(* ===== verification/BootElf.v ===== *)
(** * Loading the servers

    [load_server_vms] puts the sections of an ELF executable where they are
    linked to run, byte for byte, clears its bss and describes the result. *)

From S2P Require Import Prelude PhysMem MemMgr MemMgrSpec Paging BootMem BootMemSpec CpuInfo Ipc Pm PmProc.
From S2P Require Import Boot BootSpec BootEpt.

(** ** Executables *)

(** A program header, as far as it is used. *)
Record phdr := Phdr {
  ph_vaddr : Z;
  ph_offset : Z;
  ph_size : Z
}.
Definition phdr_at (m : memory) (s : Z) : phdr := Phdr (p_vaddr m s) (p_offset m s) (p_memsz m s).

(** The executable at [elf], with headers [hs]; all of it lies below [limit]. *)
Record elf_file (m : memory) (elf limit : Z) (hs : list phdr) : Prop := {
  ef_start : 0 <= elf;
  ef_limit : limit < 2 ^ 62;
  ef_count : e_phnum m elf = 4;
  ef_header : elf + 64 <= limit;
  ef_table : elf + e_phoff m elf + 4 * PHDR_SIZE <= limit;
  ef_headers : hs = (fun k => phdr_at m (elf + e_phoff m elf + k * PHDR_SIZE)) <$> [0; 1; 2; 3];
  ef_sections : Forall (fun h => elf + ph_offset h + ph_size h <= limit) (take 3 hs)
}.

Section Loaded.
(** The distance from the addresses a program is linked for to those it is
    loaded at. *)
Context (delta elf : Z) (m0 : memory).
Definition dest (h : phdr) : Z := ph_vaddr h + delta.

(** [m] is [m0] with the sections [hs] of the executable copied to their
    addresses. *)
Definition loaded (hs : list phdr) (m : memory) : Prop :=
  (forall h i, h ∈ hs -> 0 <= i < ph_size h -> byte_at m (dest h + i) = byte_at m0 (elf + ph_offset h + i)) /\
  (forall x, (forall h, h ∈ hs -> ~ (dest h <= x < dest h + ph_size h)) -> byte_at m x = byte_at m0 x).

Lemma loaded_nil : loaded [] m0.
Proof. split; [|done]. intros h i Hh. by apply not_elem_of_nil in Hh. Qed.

───

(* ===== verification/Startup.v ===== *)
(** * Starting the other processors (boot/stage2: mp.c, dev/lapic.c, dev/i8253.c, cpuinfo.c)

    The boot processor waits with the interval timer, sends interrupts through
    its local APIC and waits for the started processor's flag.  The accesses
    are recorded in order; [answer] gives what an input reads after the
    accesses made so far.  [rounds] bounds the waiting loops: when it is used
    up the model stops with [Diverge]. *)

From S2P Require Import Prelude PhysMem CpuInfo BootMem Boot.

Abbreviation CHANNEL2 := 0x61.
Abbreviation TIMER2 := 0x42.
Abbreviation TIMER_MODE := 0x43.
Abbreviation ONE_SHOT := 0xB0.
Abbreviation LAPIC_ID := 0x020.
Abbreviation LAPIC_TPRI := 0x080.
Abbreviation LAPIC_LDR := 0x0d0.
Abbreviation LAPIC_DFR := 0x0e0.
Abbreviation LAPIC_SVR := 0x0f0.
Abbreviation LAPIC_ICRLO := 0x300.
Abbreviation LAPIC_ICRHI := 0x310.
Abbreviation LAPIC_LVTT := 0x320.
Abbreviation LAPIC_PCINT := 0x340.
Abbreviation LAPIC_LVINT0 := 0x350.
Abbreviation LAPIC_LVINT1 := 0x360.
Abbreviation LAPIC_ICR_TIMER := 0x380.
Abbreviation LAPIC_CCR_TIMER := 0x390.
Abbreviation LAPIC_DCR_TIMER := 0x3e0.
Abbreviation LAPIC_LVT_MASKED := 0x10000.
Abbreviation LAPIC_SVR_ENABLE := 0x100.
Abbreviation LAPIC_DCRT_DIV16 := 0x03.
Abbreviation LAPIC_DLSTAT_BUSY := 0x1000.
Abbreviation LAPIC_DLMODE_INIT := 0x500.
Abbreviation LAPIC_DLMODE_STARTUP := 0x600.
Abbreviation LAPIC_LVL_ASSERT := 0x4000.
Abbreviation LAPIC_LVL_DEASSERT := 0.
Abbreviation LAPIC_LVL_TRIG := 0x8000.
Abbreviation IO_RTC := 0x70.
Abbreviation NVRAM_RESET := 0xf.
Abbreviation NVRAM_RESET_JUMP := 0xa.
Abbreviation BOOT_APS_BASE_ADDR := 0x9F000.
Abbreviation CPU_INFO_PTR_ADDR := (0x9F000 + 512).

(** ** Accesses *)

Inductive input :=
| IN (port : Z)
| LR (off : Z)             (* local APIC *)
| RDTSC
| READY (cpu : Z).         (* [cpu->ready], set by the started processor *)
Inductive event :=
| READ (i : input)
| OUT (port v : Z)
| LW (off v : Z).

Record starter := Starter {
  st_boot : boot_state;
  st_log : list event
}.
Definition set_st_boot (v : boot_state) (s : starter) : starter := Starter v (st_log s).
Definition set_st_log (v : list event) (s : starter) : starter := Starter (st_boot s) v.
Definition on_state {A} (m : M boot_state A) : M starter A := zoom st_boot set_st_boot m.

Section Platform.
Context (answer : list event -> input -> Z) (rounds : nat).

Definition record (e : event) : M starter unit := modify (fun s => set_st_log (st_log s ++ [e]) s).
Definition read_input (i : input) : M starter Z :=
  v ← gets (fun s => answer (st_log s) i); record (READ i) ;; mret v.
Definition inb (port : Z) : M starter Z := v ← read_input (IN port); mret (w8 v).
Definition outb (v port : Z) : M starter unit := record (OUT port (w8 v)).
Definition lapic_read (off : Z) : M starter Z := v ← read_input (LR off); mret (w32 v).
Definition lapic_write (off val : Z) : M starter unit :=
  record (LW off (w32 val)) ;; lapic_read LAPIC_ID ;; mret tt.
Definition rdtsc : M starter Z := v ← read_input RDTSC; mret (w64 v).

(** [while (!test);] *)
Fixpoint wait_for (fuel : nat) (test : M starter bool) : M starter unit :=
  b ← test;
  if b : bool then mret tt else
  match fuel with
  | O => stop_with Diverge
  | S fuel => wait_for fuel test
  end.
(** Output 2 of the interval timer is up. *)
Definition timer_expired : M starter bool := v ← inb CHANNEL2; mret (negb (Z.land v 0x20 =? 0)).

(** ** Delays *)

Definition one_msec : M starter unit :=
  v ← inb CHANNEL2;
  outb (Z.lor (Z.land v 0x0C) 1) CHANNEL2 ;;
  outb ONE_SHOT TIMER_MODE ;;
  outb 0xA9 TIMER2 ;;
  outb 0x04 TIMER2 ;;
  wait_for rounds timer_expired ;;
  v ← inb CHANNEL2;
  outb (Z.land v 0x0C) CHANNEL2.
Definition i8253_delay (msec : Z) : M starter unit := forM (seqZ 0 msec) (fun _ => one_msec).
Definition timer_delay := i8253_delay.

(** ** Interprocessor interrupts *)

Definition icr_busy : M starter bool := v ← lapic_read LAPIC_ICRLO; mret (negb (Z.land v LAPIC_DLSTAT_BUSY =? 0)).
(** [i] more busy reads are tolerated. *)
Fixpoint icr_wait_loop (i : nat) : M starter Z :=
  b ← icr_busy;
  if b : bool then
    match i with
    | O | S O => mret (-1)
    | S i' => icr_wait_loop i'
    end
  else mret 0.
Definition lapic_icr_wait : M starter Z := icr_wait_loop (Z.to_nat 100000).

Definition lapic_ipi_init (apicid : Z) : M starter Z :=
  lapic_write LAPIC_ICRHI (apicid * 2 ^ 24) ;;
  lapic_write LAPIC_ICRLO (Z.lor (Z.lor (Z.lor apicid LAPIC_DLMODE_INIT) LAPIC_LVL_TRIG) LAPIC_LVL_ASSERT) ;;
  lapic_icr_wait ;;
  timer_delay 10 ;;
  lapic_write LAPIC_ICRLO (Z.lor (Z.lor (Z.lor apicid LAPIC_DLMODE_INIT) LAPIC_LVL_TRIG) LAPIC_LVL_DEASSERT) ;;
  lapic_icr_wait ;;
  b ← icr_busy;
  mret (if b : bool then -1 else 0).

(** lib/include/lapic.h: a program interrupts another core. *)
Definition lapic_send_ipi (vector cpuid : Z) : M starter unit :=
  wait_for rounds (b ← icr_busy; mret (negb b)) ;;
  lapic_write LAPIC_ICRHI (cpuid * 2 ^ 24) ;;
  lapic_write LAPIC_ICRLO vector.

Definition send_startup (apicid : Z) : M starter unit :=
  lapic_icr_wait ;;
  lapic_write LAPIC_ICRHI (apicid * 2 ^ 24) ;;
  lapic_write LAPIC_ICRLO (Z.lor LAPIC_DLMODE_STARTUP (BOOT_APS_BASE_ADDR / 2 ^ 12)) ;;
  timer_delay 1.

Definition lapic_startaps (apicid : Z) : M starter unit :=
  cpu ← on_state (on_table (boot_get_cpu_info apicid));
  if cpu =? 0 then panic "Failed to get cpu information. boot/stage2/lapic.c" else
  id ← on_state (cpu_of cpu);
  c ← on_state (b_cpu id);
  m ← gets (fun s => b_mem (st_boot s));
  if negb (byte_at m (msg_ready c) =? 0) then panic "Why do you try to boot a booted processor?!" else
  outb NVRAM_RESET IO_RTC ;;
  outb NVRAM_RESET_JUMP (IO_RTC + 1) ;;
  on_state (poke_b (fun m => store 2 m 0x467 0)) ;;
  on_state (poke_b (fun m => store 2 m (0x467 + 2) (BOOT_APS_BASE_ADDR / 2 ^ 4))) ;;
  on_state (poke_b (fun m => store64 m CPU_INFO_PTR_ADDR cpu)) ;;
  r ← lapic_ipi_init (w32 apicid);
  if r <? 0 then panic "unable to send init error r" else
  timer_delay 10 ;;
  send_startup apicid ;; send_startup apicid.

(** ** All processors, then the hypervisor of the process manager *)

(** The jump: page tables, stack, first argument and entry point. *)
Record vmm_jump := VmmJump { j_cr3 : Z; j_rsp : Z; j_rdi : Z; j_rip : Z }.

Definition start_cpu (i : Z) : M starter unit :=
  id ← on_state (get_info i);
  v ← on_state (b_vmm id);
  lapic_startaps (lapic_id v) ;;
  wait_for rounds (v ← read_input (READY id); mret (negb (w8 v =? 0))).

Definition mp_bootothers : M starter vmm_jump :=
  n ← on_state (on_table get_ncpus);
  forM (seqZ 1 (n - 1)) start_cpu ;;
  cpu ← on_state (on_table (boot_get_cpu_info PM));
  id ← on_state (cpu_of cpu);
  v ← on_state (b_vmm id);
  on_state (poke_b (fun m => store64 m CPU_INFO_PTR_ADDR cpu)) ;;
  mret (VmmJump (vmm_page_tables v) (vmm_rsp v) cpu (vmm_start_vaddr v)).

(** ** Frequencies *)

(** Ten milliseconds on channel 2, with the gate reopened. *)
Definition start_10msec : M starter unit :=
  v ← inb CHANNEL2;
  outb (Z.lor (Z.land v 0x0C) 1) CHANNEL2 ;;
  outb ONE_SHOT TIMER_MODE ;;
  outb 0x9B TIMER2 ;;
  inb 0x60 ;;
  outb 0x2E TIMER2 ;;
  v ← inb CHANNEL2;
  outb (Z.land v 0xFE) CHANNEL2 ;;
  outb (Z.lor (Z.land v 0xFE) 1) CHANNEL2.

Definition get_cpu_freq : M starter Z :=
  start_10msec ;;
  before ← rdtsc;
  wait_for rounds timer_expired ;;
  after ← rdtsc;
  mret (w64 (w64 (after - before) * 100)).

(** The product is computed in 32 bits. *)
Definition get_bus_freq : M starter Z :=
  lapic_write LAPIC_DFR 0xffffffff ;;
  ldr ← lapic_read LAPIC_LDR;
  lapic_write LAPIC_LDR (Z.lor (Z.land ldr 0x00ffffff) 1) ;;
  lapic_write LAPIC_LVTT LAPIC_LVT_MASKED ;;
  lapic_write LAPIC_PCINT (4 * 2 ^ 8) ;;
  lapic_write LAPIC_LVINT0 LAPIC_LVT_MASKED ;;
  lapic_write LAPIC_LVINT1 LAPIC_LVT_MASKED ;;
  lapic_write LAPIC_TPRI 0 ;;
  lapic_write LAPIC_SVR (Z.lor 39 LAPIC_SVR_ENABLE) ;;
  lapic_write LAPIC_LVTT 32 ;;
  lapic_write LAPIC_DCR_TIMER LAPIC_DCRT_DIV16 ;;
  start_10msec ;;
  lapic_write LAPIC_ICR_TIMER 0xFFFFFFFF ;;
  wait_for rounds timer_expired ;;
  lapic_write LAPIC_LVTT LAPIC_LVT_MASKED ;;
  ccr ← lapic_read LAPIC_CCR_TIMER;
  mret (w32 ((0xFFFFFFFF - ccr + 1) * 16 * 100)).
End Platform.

───

• PROBLEM DESCRIPTION: Scan the data, and report each line that uses the word "interval".

• SOLUTION TO THIS PROBLEM:
    The boot processor waits with the interval timer, sends interrupts through
(** Output 2 of the interval timer is up. *)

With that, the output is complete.